[Records from a collection]
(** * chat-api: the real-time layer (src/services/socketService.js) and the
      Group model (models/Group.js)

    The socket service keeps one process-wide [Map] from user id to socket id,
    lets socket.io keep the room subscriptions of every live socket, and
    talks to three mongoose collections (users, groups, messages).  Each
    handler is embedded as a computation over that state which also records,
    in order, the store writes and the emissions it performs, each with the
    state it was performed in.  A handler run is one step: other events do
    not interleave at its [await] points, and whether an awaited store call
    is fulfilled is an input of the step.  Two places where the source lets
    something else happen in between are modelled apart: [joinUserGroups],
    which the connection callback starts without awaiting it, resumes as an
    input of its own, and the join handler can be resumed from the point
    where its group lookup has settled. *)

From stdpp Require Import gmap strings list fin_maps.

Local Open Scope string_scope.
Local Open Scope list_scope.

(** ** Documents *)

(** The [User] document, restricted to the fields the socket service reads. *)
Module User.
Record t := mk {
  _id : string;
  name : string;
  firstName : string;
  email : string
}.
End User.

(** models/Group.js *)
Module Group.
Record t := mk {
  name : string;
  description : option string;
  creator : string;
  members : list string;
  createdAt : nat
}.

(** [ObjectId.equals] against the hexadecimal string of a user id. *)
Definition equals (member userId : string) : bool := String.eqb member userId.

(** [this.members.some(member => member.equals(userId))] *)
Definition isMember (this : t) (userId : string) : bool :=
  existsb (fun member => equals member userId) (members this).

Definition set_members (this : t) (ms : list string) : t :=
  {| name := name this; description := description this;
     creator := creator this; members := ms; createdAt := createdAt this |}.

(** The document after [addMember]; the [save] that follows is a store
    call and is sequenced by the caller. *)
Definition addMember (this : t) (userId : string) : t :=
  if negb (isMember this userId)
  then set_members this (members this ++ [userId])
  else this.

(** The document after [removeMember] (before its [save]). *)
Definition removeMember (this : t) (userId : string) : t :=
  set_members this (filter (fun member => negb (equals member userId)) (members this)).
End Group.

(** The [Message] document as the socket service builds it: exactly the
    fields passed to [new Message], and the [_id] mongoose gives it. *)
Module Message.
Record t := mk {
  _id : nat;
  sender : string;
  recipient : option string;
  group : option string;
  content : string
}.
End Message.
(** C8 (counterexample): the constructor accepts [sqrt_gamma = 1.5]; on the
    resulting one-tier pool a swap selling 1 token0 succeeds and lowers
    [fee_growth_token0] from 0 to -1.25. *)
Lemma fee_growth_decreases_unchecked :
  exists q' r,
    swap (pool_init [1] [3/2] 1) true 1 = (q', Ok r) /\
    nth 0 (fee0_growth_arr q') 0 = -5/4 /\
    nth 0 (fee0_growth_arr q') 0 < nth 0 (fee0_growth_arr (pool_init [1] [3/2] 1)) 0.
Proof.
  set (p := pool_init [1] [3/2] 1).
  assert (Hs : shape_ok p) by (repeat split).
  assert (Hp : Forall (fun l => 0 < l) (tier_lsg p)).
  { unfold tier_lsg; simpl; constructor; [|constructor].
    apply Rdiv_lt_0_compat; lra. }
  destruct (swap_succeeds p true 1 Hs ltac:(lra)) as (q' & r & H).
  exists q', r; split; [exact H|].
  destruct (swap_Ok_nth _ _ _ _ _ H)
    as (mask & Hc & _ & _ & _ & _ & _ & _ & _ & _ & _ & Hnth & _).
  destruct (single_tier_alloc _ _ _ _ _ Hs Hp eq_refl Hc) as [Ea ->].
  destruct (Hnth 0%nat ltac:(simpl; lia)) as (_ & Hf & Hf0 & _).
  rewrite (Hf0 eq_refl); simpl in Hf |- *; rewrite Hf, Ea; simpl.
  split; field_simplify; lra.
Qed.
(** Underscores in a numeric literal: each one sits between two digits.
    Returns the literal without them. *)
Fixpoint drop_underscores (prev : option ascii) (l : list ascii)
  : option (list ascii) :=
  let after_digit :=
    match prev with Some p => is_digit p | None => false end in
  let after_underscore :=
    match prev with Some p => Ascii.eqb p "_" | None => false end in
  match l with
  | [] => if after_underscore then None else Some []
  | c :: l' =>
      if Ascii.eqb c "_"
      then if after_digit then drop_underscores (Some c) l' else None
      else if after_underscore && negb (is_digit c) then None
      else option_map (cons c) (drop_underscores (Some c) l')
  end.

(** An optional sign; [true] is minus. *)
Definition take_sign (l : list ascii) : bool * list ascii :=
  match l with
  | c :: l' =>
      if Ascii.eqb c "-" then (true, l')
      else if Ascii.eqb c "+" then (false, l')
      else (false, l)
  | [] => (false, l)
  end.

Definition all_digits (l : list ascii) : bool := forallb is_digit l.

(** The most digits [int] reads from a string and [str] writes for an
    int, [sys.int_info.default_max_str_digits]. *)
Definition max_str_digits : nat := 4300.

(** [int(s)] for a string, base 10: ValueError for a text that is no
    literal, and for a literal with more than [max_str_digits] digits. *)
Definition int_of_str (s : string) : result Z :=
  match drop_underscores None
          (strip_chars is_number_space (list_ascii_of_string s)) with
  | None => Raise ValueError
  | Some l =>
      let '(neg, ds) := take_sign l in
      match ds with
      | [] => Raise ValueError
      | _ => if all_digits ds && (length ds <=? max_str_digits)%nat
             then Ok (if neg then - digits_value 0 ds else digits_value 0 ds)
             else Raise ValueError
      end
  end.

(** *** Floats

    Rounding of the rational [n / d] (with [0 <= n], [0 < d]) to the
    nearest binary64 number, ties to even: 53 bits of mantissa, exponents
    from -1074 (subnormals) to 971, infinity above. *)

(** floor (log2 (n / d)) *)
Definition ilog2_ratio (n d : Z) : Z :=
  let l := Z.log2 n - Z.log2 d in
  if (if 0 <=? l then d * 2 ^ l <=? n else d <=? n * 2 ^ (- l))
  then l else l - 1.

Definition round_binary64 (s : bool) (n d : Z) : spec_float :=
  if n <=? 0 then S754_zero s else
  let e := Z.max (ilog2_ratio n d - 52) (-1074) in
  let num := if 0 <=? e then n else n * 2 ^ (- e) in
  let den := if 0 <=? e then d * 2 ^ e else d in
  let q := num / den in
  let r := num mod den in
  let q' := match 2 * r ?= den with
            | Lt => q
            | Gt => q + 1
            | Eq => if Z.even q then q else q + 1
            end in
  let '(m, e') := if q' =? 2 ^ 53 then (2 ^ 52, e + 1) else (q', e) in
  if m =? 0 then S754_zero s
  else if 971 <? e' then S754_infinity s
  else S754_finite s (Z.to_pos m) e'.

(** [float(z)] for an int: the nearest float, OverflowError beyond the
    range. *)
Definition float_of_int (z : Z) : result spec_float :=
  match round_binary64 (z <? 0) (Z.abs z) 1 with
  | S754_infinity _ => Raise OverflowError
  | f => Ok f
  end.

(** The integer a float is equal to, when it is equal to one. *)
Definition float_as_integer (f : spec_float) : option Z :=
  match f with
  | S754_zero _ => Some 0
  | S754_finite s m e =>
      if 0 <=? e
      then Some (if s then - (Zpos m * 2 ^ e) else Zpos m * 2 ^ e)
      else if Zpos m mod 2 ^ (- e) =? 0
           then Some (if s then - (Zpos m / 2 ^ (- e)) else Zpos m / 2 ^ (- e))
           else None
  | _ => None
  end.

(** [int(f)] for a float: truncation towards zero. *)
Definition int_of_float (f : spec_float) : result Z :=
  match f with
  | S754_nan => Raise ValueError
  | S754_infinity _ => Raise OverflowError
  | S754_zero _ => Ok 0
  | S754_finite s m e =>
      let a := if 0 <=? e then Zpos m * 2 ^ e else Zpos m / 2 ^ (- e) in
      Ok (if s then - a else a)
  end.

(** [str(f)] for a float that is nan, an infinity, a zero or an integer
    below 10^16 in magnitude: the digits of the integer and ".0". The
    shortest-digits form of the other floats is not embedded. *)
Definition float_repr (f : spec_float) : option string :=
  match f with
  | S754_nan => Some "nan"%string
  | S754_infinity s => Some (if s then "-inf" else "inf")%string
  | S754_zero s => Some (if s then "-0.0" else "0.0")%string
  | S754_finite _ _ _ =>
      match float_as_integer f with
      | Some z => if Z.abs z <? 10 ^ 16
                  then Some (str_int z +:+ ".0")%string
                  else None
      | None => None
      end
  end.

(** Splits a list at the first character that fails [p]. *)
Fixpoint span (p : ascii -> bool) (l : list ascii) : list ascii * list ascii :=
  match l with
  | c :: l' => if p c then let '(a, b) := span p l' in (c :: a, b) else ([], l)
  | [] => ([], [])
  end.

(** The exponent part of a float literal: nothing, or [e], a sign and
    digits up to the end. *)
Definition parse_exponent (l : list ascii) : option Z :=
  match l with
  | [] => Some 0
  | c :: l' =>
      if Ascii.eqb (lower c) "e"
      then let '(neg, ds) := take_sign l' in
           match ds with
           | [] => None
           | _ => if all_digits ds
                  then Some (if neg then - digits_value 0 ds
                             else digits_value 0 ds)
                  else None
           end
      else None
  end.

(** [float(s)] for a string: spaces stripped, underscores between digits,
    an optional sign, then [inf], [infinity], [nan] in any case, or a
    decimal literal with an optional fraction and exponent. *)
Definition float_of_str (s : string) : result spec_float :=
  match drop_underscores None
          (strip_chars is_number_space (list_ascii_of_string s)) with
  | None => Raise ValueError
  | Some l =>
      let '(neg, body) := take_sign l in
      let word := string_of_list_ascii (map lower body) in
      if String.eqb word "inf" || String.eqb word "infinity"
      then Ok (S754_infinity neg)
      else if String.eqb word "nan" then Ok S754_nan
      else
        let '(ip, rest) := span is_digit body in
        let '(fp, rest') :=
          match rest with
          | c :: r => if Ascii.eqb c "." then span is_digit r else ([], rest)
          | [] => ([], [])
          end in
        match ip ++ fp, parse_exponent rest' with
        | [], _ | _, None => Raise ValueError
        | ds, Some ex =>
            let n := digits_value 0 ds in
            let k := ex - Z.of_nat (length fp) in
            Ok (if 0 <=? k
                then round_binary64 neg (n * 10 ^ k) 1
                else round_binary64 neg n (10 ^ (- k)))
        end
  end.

> [Task requirements] Among the entries above, copy exactly only the lines starting with the one containing "From stdpp Require" and going through the one containing "creator : string;", both ends included.

> [Expected answer]
From stdpp Require Import gmap strings list fin_maps.

Local Open Scope string_scope.
Local Open Scope list_scope.

(** ** Documents *)

(** The [User] document, restricted to the fields the socket service reads. *)
Module User.
Record t := mk {
  _id : string;
  name : string;
  firstName : string;
  email : string
}.
End User.

(** models/Group.js *)
Module Group.
Record t := mk {
  name : string;
  description : option string;
  creator : string;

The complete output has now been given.